Records from a data source:
──────

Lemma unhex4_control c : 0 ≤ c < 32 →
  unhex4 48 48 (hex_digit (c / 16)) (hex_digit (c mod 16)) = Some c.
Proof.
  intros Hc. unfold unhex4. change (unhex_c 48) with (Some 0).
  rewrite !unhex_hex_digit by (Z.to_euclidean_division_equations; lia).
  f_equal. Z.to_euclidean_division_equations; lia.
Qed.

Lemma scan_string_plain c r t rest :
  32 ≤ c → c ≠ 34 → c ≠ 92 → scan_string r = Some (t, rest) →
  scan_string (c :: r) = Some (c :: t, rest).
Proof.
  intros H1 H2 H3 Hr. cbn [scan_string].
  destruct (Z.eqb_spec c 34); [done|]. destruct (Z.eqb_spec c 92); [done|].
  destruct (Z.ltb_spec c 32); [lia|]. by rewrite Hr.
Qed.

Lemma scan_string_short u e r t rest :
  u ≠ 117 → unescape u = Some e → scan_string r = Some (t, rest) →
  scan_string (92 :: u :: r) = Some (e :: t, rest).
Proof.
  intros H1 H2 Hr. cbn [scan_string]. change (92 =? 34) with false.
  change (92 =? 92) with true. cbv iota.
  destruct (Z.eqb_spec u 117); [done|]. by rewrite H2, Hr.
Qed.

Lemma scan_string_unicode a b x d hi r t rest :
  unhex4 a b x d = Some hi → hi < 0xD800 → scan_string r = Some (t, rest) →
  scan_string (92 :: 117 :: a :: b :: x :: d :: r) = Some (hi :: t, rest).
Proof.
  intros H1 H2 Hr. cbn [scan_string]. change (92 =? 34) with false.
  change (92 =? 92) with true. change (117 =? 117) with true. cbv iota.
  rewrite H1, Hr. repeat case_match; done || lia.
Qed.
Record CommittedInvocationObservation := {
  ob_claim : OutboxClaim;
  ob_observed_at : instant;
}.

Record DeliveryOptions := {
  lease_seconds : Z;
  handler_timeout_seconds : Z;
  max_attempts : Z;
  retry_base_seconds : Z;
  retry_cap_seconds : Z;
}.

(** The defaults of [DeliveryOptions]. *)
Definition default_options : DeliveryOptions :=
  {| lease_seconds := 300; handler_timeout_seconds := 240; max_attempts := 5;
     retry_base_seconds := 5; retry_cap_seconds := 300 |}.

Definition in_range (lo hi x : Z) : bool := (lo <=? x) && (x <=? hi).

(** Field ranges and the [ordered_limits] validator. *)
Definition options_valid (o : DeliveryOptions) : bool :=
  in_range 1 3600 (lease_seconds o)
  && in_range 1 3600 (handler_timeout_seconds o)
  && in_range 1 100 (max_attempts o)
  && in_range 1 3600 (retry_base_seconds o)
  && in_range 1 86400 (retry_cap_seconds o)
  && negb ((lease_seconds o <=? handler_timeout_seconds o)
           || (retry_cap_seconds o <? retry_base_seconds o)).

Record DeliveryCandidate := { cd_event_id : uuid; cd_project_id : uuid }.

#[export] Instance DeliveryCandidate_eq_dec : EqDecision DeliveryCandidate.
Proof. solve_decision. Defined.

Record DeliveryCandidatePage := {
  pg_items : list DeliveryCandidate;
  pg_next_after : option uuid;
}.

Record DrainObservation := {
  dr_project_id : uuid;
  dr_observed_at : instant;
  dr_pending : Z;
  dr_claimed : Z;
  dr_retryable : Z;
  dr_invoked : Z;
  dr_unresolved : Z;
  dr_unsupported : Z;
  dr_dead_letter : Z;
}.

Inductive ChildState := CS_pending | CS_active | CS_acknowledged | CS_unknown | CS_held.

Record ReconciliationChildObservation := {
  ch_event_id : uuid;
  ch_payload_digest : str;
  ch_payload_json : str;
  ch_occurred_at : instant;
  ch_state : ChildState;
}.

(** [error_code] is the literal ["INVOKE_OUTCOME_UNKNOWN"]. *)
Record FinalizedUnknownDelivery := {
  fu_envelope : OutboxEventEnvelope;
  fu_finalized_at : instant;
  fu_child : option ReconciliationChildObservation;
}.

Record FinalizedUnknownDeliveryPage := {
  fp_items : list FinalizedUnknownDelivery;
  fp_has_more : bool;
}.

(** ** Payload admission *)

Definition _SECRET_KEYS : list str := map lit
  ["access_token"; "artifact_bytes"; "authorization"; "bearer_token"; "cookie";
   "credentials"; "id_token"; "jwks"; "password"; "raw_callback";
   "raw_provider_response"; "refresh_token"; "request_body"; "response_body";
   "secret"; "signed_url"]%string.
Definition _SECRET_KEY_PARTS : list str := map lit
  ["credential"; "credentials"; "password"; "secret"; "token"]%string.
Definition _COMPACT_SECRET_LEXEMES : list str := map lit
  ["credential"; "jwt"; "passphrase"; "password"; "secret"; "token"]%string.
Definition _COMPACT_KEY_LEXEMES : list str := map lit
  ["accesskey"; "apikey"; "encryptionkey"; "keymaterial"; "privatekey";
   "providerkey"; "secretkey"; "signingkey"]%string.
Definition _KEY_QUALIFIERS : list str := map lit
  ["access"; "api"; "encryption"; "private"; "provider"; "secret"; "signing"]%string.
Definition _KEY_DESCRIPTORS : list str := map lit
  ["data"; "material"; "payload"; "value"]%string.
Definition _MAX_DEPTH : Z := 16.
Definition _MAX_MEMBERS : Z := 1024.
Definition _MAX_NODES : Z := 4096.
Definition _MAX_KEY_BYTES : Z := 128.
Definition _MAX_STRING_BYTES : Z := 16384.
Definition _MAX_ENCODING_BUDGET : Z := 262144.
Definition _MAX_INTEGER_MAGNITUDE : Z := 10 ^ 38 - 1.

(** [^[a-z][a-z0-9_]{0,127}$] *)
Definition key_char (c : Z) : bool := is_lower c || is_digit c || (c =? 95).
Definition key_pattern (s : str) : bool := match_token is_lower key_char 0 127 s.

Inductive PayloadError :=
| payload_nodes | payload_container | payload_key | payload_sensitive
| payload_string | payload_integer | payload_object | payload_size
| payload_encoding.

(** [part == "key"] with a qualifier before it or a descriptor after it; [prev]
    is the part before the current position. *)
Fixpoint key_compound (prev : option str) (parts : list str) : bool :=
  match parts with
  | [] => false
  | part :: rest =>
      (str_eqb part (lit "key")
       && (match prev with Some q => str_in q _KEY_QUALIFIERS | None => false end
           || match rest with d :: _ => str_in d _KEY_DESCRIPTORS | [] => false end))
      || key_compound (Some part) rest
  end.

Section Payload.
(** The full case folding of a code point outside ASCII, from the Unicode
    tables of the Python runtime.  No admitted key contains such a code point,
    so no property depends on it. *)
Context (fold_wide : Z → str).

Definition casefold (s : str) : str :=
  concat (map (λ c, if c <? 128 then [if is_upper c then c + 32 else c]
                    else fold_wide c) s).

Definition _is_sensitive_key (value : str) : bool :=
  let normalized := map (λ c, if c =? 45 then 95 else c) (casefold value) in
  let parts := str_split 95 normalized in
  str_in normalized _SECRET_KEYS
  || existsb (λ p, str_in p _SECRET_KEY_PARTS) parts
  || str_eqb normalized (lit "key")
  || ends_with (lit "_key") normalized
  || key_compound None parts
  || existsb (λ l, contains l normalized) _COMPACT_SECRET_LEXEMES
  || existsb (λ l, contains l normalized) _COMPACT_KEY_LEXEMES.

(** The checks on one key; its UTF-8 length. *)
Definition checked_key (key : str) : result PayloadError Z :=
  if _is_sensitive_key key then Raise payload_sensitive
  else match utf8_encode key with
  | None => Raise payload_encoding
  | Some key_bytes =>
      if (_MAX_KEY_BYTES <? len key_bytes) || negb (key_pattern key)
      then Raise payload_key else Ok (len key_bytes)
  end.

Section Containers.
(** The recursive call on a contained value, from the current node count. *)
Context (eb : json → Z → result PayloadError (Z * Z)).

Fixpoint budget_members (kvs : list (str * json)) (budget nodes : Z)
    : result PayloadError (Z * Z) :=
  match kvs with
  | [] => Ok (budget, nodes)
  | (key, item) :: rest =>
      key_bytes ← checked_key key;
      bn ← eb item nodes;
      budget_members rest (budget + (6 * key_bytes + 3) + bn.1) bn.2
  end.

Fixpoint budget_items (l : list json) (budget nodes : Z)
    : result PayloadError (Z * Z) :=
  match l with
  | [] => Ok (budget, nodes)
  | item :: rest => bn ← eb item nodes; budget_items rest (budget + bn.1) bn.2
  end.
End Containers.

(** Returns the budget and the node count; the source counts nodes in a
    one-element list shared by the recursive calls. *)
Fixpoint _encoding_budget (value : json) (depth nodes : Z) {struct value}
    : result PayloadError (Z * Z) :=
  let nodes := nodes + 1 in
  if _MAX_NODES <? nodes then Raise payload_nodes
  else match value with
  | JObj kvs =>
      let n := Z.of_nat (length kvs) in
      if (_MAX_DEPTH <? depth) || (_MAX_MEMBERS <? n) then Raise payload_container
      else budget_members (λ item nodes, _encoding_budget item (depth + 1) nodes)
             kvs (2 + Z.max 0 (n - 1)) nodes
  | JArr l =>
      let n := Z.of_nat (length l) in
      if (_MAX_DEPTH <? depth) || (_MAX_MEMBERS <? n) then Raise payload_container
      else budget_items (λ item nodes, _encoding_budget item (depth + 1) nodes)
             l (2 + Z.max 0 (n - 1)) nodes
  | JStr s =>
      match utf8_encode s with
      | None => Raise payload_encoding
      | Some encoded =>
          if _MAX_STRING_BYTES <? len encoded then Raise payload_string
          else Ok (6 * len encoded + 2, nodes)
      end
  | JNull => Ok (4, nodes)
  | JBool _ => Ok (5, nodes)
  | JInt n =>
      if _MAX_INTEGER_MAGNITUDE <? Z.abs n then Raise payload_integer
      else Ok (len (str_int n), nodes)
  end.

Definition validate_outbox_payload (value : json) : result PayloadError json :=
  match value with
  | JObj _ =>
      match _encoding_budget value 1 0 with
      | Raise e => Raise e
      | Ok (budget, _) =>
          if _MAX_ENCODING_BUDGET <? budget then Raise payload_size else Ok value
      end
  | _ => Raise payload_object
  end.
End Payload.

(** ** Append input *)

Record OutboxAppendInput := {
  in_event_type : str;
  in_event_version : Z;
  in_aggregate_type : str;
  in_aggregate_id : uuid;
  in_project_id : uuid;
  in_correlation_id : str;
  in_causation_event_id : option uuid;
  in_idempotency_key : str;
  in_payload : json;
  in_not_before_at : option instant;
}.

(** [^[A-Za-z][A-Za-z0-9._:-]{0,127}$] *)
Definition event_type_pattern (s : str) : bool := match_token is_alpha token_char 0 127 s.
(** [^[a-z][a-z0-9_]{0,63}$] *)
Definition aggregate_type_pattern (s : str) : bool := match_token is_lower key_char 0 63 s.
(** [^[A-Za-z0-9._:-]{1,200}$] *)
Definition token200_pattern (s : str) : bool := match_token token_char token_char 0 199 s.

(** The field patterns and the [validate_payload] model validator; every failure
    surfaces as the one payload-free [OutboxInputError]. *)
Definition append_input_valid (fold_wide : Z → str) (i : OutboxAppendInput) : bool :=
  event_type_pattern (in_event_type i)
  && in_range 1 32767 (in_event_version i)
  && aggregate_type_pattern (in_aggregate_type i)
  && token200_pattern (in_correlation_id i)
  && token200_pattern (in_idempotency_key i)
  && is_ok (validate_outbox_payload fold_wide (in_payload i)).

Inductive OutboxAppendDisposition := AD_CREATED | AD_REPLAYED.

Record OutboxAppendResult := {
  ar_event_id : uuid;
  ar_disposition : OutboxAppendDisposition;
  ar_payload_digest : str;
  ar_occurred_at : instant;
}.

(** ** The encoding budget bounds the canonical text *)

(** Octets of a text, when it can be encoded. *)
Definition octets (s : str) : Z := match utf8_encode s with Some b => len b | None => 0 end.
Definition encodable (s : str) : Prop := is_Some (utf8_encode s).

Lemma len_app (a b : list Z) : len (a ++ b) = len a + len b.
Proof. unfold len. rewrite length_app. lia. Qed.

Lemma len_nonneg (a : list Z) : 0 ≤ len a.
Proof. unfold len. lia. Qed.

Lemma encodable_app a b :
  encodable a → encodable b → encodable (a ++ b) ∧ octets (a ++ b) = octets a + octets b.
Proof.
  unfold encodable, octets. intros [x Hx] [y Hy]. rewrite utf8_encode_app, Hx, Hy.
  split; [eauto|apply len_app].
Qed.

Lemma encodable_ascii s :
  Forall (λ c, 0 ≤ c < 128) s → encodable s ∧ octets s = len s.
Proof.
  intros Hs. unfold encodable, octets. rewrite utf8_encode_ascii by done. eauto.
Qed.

──────

## Exercise goal
Your answer should consist only of the lines above between the line holding "retry_base_seconds : Z;" and the line holding "(** Field ranges", inclusive, each transcribed exactly.

## Solution for this task
  retry_base_seconds : Z;
  retry_cap_seconds : Z;
}.

(** The defaults of [DeliveryOptions]. *)
Definition default_options : DeliveryOptions :=
  {| lease_seconds := 300; handler_timeout_seconds := 240; max_attempts := 5;
     retry_base_seconds := 5; retry_cap_seconds := 300 |}.

Definition in_range (lo hi x : Z) : bool := (lo <=? x) && (x <=? hi).

(** Field ranges and the [ordered_limits] validator. *)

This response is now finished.